I’ve been in South Georgia for nearly three months & it’s been one of the most cathartic times of my life. Thanks to everyone showing up exactly as they & I (on a soul level) had agreed that they would, I’m deeper in my truth than ever before. I’ve been shown Love in so many ways – gently, aggressively, forcefully, funnily, lovingly & in a mixture of anger, laughter, amazement, tears, questions, explosions, tenderness etc. & every single one of them has brought me to a more expanded place of humility, surrender & peace.
I know that simply by showing up in each moment, I have the opportunity to see myself in another & no matter what overcoat I put on, I’m simply Love disguised. I’m not here to change anyone & I don’t need anyone to change me, it’s all up to me, everything; what I do with each breath, how far I dive into self, how brave I am, how much I question & accept, how adventurous I am, how I look at things, how I take things, react or act to people, situations, words etc. I’m here to be the purest being I can be & I know that you are Love in a different costume of skin & that I have the possibility to find the Me in you. Not by trying to do anything with anyone but simply by being Love, looking past the coat & into truth. That’s why finding myself as Love really has nothing to do with anyone’s exterior version & everything to do with what’s inside. It’s not always easy because our coats can be thick & dense but they’re exactly as they need to be.
Every heartbreak, every tripping up, every pebble or rock is perfect & absolutely tailor made for us.

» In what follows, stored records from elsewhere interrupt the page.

(* ===== verification/AllAccounts.v ===== *)
(** * Dump of all accounts ([all_accounts_dumper.cpp])

    When the serializer starts from a state snapshot, every account of the chain is written
    to [hafd.accounts]: in batches, each divided among the writers.  Before that the
    constructor creates a processor whose function truncates the table. *)

From S2P Require Import Prelude Text CachedData DataProcessor Writers.
From Stdlib Require Import ZArith Lia Ascii String.
From stdpp Require Import base list strings.

Open Scope Z_scope.

Definition MAX_NUMBER_OF_ACCOUNTS_IN_ONE_TURN : Z := 10000.
Definition BLOCK_NUM_SINK : Z := 0.

Definition account_row (id : Z) (name : string) : account_data_t :=
  {| ad_id := id; ad_name := name; ad_block_number := BLOCK_NUM_SINK |}.

(** The loop over the accounts by their id: the batches triggered, the last one included. *)
Fixpoint dump_batches (id : Z) (data_to_dump : list account_data_t) (accounts : list string) :
    list (list account_data_t) :=
  match accounts with
  | [] => if (0 <? length data_to_dump)%nat then [data_to_dump] else []
  | name :: accounts' =>
      let id := i32 (id + 1) in
      let data_to_dump := data_to_dump ++ [account_row id name] in
      if Z.rem id MAX_NUMBER_OF_ACCOUNTS_IN_ONE_TURN =? 0
      then data_to_dump :: dump_batches id [] accounts'
      else dump_batches id data_to_dump accounts'
  end.

(** What the writers copy: every batch is split among them. *)
Definition rows_written (number_of_threads : nat) (batches : list (list account_data_t)) :
    list account_data_t :=
  concat (map (fun b => concat (map view_elems (split_for_writers b number_of_threads))) batches).

(** The processor that truncates is joined without having been triggered: the worker runs
    until it leaves its loop. *)
Definition truncate_accounts : processor :=
  worker_runs (D := unit) (fun _ => None) (fun _ => None) (turns_left (D := unit) new_processor)
    (join_begin new_processor).

(** The rows of the table behind the statements of the processor's function. *)
Definition truncated (p : processor (D := unit)) (table : list account_data_t) : list account_data_t :=
  match dp_processed p with [] => table | _ => [] end.

Definition all_accounts_dumper (number_of_threads : nat) (accounts : list string)
    (table : list account_data_t) : list account_data_t :=
  truncated truncate_accounts table
  ++ rows_written number_of_threads (dump_batches (-1) [] accounts).

(** ** The rows of the accounts *)

Fixpoint account_rows (id : Z) (accounts : list string) : list account_data_t :=
  match accounts with
  | [] => []
  | name :: accounts' => account_row id name :: account_rows (id + 1) accounts'
  end.

Definition small_chain (accounts : list string) : Prop := Z.of_nat (length accounts) <= INT32_MAX.

Lemma dump_batches_rows id data accounts :
  0 <= id + 1 -> id + 1 + Z.of_nat (length accounts) <= INT32_MAX + 1 ->
  concat (dump_batches id data accounts) = data ++ account_rows (id + 1) accounts.
Proof.
  revert id data. induction accounts as [|name accounts IH]; intros id data Hid Hlen.
  - cbn. destruct data; cbn; [done|]. by rewrite !app_nil_r.
  - cbn [dump_batches account_rows length] in *. rewrite i32_small by lia.
    destruct (_ =? 0).
    + cbn [concat]. rewrite IH by lia. by rewrite <- app_assoc.
    + rewrite IH by lia. by rewrite <- app_assoc.
Qed.

(** Since the last full batch, [id mod 10000] rows have been collected. *)
Definition collected (id : Z) (data : list account_data_t) : Prop :=
  (0 <= id /\ Z.of_nat (length data) = id mod 10000) \/ (id = -1 /\ data = []).

Lemma collected_next id data name :
  collected id data ->
  let data' := data ++ [account_row (id + 1) name] in
  if (id + 1) mod 10000 =? 0
  then (length data' = 1%nat \/ Z.of_nat (length data') = 10000) /\ collected (id + 1) []
  else collected (id + 1) data'.
Proof.
  intros Hd data'. subst data'. rewrite length_app. cbn [length].
  destruct Hd as [[Hid Hd] | [-> ->]].
  - destruct (Z.eqb_spec ((id + 1) mod 10000) 0) as [E|E].
    + split; [right|left; cbn]; Z.div_mod_to_equations; lia.
    + left. rewrite length_app. cbn [length]. Z.div_mod_to_equations. lia.
  - cbn. split; [by left|]. by left.
Qed.

Lemma dump_batches_size id data accounts :
  id + 1 + Z.of_nat (length accounts) <= INT32_MAX + 1 -> collected id data ->
  Forall (fun b => Z.of_nat (length b) <= MAX_NUMBER_OF_ACCOUNTS_IN_ONE_TURN)
    (dump_batches id data accounts).
Proof.
  revert id data. induction accounts as [|name accounts IH]; intros id data Hlen Hd.
  - cbn [dump_batches]. destruct (0 <? length data)%nat; repeat constructor.
    destruct Hd as [[_ Hd] | [_ ->]]; [|by cbn]. pose proof (Z.mod_pos_bound id 10000).
    unfold MAX_NUMBER_OF_ACCOUNTS_IN_ONE_TURN. lia.
  - cbn [dump_batches length] in *.
    assert (0 <= id + 1) as Hid by (destruct Hd as [[? _] | [-> _]]; lia).
    pose proof (collected_next id data name Hd) as Hn. cbn zeta in Hn.
    rewrite i32_small by lia. unfold MAX_NUMBER_OF_ACCOUNTS_IN_ONE_TURN in *.
    rewrite Z.rem_mod_nonneg by lia. destruct ((id + 1) mod 10000 =? 0).
    + destruct Hn as [Hn Hc]. constructor; [lia|]. apply IH; [lia|done].
    + apply IH; [lia|done].
Qed.

Lemma rows_written_batches threads batches :
  Forall (fun b => fits b threads) batches -> rows_written threads batches = concat batches.
Proof.
  unfold rows_written. induction 1 as [|b batches Hb _ IH]; [done|]. cbn [map concat].
  by rewrite IH, split_concat.
Qed.

(** Nothing was given to the processor, so its function has not run. *)
Lemma truncate_does_nothing table : truncated truncate_accounts table = table.
Proof. by vm_compute. Qed.

(** The dump adds one row per account, with its position among the accounts as id, in
    batches of at most 10000 rows; and the rows the table had before are still there:
    the processor that would truncate the table is never triggered. *)
Theorem accounts_are_dumped_once threads accounts table :
  small_chain accounts -> (0 < threads <= 255)%nat ->
  all_accounts_dumper threads accounts table = table ++ account_rows 0 accounts
  /\ Forall (fun b => Z.of_nat (length b) <= MAX_NUMBER_OF_ACCOUNTS_IN_ONE_TURN)
       (dump_batches (-1) [] accounts).
Proof.
  intros Hs Ht. unfold small_chain in Hs.
  assert (Forall (fun b => Z.of_nat (length b) <= MAX_NUMBER_OF_ACCOUNTS_IN_ONE_TURN)
            (dump_batches (-1) [] accounts)) as Hb.
  { apply dump_batches_size; [lia|by right]. }
  split; [|done]. unfold all_accounts_dumper. rewrite truncate_does_nothing. f_equal.
  rewrite rows_written_batches.
  - rewrite dump_batches_rows; [done|lia..].
  - eapply Forall_impl; [done|]. intros b Hl. unfold fits, UINT32_MAX.
    unfold MAX_NUMBER_OF_ACCOUNTS_IN_ONE_TURN in Hl. lia.
Qed.

Module AllAccountsExamples.

(** The row of an earlier run stays. *)
Lemma accounts_are_dumped_once_witness :
  all_accounts_dumper 2 ["miners"; "null"; "temp"]%string [account_row 0 "miners"]
  = [account_row 0 "miners"] ++ account_rows 0 ["miners"; "null"; "temp"]%string.
Proof.
  apply (accounts_are_dumped_once 2 ["miners"; "null"; "temp"]%string [account_row 0 "miners"]).
  - unfold small_chain, INT32_MAX. cbn. lia.
  - lia.
Defined.

(** The first batch has one row: the id of the first account is divisible by the size. *)
Example first_batch_is_one_row :
  map length (dump_batches (-1) [] ["miners"; "null"; "temp"]%string) = [1; 2]%nat.
Proof. by vm_compute. Qed.

End AllAccountsExamples.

It’s Easter morning & the gratitude I feel for being alive is immense. I’m thinking through the last couple of weeks & seeing how everything happened in such divine order.
I think of the story of Jesus & the rolling away of the stone from the cave. It strikes me that it represents our own lives & what’s possible for us. Doesn’t the rock represent our own blockages of beliefs, judgements, fears etc.? And as we become more conscious & self responsible doesn’t the rock become lighter, smaller, less dense until one day it simply isn’t there anymore. In that moment we can then see ourselves as the cave, as pure, clear, empty, free vessels. The miracle is as we know this for ourselves, we know it for all selves. We see the truth in its simplicity & how we are all in each others lives as Love in disguise playing the roles we have all agreed to play for each other. Find self & we find selves. Hide’n’Seek.
I wish you all a beauty-filled, love-filled Easter full of miracles & as we watch children hunting for hidden Easter Eggs, maybe it will remind us to hunt for what we’re deeply searching for. Thank you & I Love You.